Thursday, January 17, 2013

Goodbye to Unquiet Library

Those of you who have followed the school library career of Georgia-based TL Buffy J. Hamilton, or the Unquiet Librarian, will have been saddened by news she has left the school system for the world of public libraries.  Here is an important recent farewell blog reflection on school libraries that responds to the strange notions that the work we do simply needs to be re-branded:

Do I Really Have to Leave the Role of School Librarian To Do the Work of a School Librarian?

What resonated with me?  Buffy writes,

"While technology integration is a part of these processes, it is not THE focal point—I’m more concerned with high quality instructional design and teaching than I am technology integration–if we don’t have sound pedagogy that we’re collaboratively crafting with teachers and students, we’re not really getting to the core of what libraries should be about—learning. "

"Rather than suggesting we can’t do the kind of work we know matters under the name “school librarians”, I would suggest we need to boldly embrace the term librarian and dispel the old stereotypes through more widespread and fearless sharing and transparency in that work that keeps students and learning through multiple formats at the center of what we do.   Our challenge is how do we grow school library programs in these difficult economic times and a shifting educational  landscape that is increasingly discounting the value of school libraries as an essential partner in learning spaces?  How do we encourage our learning communities to expect more, not less of us, and to support a model of school librarianship that would increase not only the quantity of school librarians, but the quality of school librarianship as well?  .... We must find better and more effective ways of engaging school and district administrators, school board members, teachers, students, and parents in honest conversations about librarians as instructional partners.  How do we engage them with the shared story of library we’re trying to compose and construct with our teachers and students?"

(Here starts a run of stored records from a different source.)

(* ===== verification/Wellformed.v ===== *)
(** Well encoded texts and numerals: what encoding/json gives back of a string or a number it has read. A
    decoded string is a sequence of encoded runes, which the encoder leaves as it is; a number's text is lexed
    to itself wherever no character that could continue it follows. *)
From S2P Require Import Prelude Utf8 Json JsonEncode.

Module Wellformed.
Import Utf8 Json Encode.

Ltac Zify.zify_post_hook ::= Z.to_euclidean_division_equations.
Lemma between_chr lo hi n : (n < 256)%N -> between lo hi (chr n) = (lo <=? n)%N && (n <=? hi)%N.
Proof. intros H. unfold between. rewrite code_chr by exact H. reflexivity. Qed.
Ltac in_between := rewrite between_chr by lia; apply andb_true_iff; rewrite !N.leb_le; lia.
Ltac out_between := rewrite between_chr by lia; apply andb_false_iff; rewrite !N.leb_gt; lia.

Lemma decode_encode r t : ValidRune r = true -> DecodeRune (encode r +:+ t) = (r, String.length (encode r)).
Proof.
  intros Hv%valid_rune_iff. unfold encode.
  destruct (N.ltb_spec r 128) as [H|H1]; [cbn [of_chars]; rewrite str_app_cons, decode_ascii, code_chr by (rewrite ?code_chr; lia); reflexivity|].
  assert (Hc : forall n, cont (chr (128 + n mod 64)) = true) by (intros n; unfold cont; in_between).
  assert (Hl : forall n, low6 (chr (128 + n mod 64)) = (n mod 64)%N) by (intros n; unfold low6; rewrite code_chr by lia; lia).
  destruct (N.ltb_spec r 2048) as [H|H2].
  { cbn [of_chars String.length]. rewrite !str_app_cons. cbn [DecodeRune]. rewrite code_chr by lia. rewrite (proj2 (N.ltb_ge _ 128)) by lia.
    assert (E : between 194 223 (chr (192 + r / 64)) = true) by in_between. rewrite E, Hc, Hl. f_equal. lia. }
  destruct (N.ltb_spec r 65536) as [H|H3].
  { cbn [of_chars String.length]. rewrite !str_app_cons. cbn [DecodeRune]. rewrite code_chr by lia. rewrite (proj2 (N.ltb_ge _ 128)) by lia.
    assert (E1 : between 194 223 (chr (224 + r / 4096)) = false) by out_between. assert (E2 : between 224 239 (chr (224 + r / 4096)) = true) by in_between.
    rewrite E1, E2, Hc, !Hl. cbv zeta.
    assert (E3 : between (if (224 + r / 4096 =? 224)%N then 160 else 128) (if (224 + r / 4096 =? 237)%N then 159 else 191) (chr (128 + r / 64 mod 64)) = true).
    { destruct (N.eqb_spec (224 + r / 4096) 224), (N.eqb_spec (224 + r / 4096) 237); in_between. }
    rewrite E3. cbn [andb]. f_equal. lia. }
  cbn [of_chars String.length]. rewrite !str_app_cons. cbn [DecodeRune]. rewrite code_chr by lia. rewrite (proj2 (N.ltb_ge _ 128)) by lia.
  assert (E1 : between 194 223 (chr (240 + r / 262144)) = false) by out_between. assert (E2 : between 224 239 (chr (240 + r / 262144)) = false) by out_between.
  assert (E0 : between 240 244 (chr (240 + r / 262144)) = true) by in_between. rewrite E1, E2, E0, !Hc, !Hl. cbv zeta.
  assert (E3 : between (if (240 + r / 262144 =? 240)%N then 144 else 128) (if (240 + r / 262144 =? 244)%N then 143 else 191) (chr (128 + r / 4096 mod 64)) = true).
  { destruct (N.eqb_spec (240 + r / 262144) 240), (N.eqb_spec (240 + r / 262144) 244); in_between. }
  rewrite E3. cbn [andb]. f_equal. lia.
Qed.

(** * Encoded runes *)

Inductive utf8 : string -> Prop :=
| utf8_nil : utf8 ""
| utf8_rune r s : ValidRune r = true -> utf8 s -> utf8 (encode r +:+ s).

Lemma drop_prefix s t : drop (String.length s) (s +:+ t) = t.
Proof. induction s as [|c s IH]; [reflexivity|]. rewrite str_app_cons. exact IH. Qed.

Lemma encode_cons r : exists c q, encode r = String c q.
Proof. unfold encode. repeat case_match; cbn; eauto. Qed.

Lemma clean_utf8 s fuel : utf8 s -> String.length s <= fuel -> clean fuel s = s.
Proof.
  intros H. revert fuel. induction H as [|r s Hr _ IH]; intros fuel Hf; [destruct fuel; reflexivity|].
  pose proof (decode_encode r s Hr) as Hd. pose proof (drop_prefix (encode r) s) as Hdrop. destruct (encode_cons r) as (c & q & Ec). pose proof Hr as Hr'.
  rewrite Ec in *. rewrite str_app_cons in *. destruct fuel as [|fuel]; [cbn in Hf; lia|]. rewrite clean_step, Hd. cbn [fst snd].
  unfold EncodeRune. rewrite Hr, Ec, Hdrop, IH; [reflexivity|]. cbn in Hf. rewrite str_length_app in Hf. lia.
Qed.
Lemma map_of_sorted m : sorted (map_of m).
Proof. induction m as [|kv m IH] using rev_ind; [constructor|]. rewrite map_of_snoc. apply put_sorted, IH. Qed.

(** The map holds each name once, with its last value. *)
Lemma map_of_member k m : member k (map_of m) = member k (rev m).
Proof.
  induction m as [|[k' v] m IH] using rev_ind; [reflexivity|]. rewrite map_of_snoc, rev_unit, member_put by apply map_of_sorted. cbn [member fst snd]. rewrite IH. reflexivity.
Qed.

Lemma put_last k v m : Forall (fun x => before x k) (map fst m) -> put k v m = m ++ [(k, v)].
Proof.
  induction m as [|[k' v'] m IH]; cbn [map fst put app]; [reflexivity|]. rewrite Forall_cons. intros [Hk Hm]. unfold before in Hk. rewrite String.compare_antisym, Hk. cbn [CompOpp].
  rewrite (IH Hm). reflexivity.
Qed.

Lemma sorted_snoc m kv : sorted (m ++ [kv]) -> sorted m /\ Forall (fun x => before x kv.1) (map fst m).
Proof.
  unfold sorted. rewrite map_app. cbn [map]. induction (map fst m) as [|x l IH]; cbn [app]; intros H; [split; constructor|].
  apply StronglySorted_inv in H as [H1 H2]. destruct (IH H1) as [Hs Hf]. apply Forall_app in H2 as [H2 H3]. apply Forall_cons in H3 as [H3 _].
  split; [constructor; assumption | constructor; assumption].
Qed.

Lemma map_of_fixed m : sorted m -> map_of m = m.
Proof.
  induction m as [|kv m IH] using rev_ind; [reflexivity|]. intros [H1 H2]%sorted_snoc. rewrite map_of_snoc, (IH H1), put_last by exact H2. destruct kv. reflexivity.
Qed.

Lemma map_of_Forall (P : string * json -> Prop) m : Forall P m -> Forall P (map_of m).
Proof.
  induction m as [|kv m IH] using rev_ind; [constructor|]. rewrite Forall_app, Forall_cons, map_of_snoc. intros (Hm & Hkv & _). specialize (IH Hm). revert IH. generalize (map_of m).
  intros l. induction l as [|[k' v'] l IHl]; cbn [put]; intros H; [repeat constructor; destruct kv; exact Hkv|]. apply Forall_cons in H as [H1 H2].
  destruct (String.compare _ _); repeat (constructor; auto); destruct kv; auto.
Qed.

And finally, "While I have had my share of dark days full of doubt and questioning, in my heart I  still believe in the possibilities of libraries and school librarians–but those will never come to fruition if we acquiesce and abandon the effort to elevate the library as a site of participatory culture and a cornerstone of every child’s learning experience in schools, as a partner who can support our teachers by being embedded as part of the team to give every child positive, constructive, and meaningful learning experiences.  Changing the perceptions about what modern school librarians do, not our job title, is essential for the future of this profession .... we CAN make a difference for the future with the work we do now if we will carry the banner for school librarian more assertively and with respect for the possibilities that are inherent in that name: a librarian is not a technology specialist, but instead, a learning specialist and architect.    

Thanks, Al Smith, for passing this along.  Thanks, Buffy, for all you have done to place value on our place in the learning equation in schools.